[[ Data under study open ]]

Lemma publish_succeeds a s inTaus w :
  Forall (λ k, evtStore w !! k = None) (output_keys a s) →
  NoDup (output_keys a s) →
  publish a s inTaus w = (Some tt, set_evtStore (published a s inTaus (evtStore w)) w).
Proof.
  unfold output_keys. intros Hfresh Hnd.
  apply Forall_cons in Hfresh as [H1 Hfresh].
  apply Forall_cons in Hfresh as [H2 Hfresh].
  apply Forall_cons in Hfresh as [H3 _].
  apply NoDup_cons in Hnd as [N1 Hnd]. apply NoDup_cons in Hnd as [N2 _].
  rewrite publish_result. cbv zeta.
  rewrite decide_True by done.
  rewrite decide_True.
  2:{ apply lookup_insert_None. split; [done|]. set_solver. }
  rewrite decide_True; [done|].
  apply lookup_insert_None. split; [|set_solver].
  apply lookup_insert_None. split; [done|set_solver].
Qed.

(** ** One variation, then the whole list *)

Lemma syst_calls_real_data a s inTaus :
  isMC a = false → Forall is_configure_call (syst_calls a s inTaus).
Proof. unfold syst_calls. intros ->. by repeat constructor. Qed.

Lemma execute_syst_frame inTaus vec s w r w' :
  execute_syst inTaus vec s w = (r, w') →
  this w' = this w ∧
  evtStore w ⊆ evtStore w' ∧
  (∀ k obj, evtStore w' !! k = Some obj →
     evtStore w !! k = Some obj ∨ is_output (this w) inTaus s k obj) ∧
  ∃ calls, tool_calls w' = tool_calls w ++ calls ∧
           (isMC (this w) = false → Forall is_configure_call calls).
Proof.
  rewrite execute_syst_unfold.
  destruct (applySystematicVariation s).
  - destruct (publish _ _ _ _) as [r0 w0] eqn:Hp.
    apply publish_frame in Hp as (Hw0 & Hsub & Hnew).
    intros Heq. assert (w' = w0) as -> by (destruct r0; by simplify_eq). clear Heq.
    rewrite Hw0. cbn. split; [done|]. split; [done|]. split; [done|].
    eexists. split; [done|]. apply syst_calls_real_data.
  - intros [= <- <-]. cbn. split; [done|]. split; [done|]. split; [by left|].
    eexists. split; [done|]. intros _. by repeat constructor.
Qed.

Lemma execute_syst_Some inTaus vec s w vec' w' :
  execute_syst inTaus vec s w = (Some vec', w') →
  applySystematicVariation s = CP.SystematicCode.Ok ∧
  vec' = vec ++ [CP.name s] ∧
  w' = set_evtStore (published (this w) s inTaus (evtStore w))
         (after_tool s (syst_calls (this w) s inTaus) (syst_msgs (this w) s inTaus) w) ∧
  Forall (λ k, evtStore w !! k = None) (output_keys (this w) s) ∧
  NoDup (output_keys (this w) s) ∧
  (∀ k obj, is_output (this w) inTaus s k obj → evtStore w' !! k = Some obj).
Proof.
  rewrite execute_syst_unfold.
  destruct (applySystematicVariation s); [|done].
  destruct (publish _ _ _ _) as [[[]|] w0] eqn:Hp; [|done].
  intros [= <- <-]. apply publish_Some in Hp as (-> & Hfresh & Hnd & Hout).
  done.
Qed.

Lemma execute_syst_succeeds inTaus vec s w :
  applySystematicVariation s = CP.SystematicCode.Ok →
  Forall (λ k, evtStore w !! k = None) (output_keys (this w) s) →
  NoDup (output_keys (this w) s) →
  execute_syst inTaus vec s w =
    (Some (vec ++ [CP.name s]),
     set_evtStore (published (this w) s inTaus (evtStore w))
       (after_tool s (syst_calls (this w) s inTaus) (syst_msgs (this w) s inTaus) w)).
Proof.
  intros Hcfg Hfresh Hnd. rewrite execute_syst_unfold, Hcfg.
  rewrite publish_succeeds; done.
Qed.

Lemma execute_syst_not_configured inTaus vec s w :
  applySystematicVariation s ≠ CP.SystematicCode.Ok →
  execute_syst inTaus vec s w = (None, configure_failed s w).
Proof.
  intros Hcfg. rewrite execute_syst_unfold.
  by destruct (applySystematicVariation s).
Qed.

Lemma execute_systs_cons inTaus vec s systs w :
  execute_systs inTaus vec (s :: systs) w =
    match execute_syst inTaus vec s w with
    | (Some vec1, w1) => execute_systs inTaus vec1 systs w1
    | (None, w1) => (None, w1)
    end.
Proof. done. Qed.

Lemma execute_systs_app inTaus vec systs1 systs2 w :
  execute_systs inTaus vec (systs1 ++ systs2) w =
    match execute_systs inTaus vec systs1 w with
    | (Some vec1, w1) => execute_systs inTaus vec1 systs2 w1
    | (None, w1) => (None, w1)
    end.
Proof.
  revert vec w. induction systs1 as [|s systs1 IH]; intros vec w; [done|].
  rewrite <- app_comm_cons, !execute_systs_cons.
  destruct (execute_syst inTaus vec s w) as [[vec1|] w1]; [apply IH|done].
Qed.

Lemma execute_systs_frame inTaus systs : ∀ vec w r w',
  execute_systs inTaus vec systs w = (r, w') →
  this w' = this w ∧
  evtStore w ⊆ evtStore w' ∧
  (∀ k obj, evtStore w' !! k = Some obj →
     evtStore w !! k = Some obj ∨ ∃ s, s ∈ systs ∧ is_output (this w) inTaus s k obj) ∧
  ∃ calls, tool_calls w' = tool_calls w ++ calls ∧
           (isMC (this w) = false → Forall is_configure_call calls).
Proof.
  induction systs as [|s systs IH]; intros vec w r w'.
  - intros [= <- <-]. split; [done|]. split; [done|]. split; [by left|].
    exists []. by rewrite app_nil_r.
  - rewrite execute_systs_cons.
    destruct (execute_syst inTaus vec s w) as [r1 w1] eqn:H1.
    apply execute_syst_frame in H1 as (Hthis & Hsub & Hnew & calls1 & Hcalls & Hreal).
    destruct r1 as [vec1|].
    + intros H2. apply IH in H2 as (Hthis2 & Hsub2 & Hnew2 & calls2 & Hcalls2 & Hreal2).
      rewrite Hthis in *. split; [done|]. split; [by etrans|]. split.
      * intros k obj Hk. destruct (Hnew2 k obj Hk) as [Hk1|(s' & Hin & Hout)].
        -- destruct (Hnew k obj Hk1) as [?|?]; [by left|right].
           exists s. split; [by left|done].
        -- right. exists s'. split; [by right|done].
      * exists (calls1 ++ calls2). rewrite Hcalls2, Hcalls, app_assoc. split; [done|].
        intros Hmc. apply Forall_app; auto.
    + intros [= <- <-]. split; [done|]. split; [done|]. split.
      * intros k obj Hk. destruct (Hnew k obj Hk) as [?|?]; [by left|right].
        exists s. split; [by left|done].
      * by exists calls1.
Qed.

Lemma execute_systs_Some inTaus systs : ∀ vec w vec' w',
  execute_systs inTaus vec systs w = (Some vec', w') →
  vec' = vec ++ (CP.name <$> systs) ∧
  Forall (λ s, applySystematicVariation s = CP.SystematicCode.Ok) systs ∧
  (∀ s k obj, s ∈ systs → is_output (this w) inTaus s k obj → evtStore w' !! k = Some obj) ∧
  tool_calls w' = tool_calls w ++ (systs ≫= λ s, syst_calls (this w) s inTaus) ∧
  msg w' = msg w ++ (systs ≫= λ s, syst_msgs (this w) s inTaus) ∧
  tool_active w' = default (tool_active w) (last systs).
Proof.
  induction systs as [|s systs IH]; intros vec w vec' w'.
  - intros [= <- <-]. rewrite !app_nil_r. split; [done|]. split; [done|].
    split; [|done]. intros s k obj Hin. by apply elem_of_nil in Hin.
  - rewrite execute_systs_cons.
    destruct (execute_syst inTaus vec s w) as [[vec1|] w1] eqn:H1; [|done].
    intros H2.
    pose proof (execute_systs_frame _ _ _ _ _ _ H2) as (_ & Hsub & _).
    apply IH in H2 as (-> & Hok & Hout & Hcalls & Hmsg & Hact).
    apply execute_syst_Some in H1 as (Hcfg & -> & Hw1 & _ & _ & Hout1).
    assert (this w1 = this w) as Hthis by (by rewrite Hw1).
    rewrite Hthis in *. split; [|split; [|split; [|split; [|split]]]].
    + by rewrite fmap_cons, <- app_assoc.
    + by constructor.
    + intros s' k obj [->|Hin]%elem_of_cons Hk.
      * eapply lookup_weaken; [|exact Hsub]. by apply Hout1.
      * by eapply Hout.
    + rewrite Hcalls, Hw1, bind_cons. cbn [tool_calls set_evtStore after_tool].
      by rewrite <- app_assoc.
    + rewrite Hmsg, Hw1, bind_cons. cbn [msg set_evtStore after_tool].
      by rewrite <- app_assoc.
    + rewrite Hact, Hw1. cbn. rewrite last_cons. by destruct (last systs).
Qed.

[[ Data under study closed ]]

■ **Exercise**: Set down each line of the material verbatim, from the first line through the line that contains "unfold output_keys. intros Hfresh Hnd.".

■ **The answer**:
Lemma publish_succeeds a s inTaus w :
  Forall (λ k, evtStore w !! k = None) (output_keys a s) →
  NoDup (output_keys a s) →
  publish a s inTaus w = (Some tt, set_evtStore (published a s inTaus (evtStore w)) w).
Proof.
  unfold output_keys. intros Hfresh Hnd.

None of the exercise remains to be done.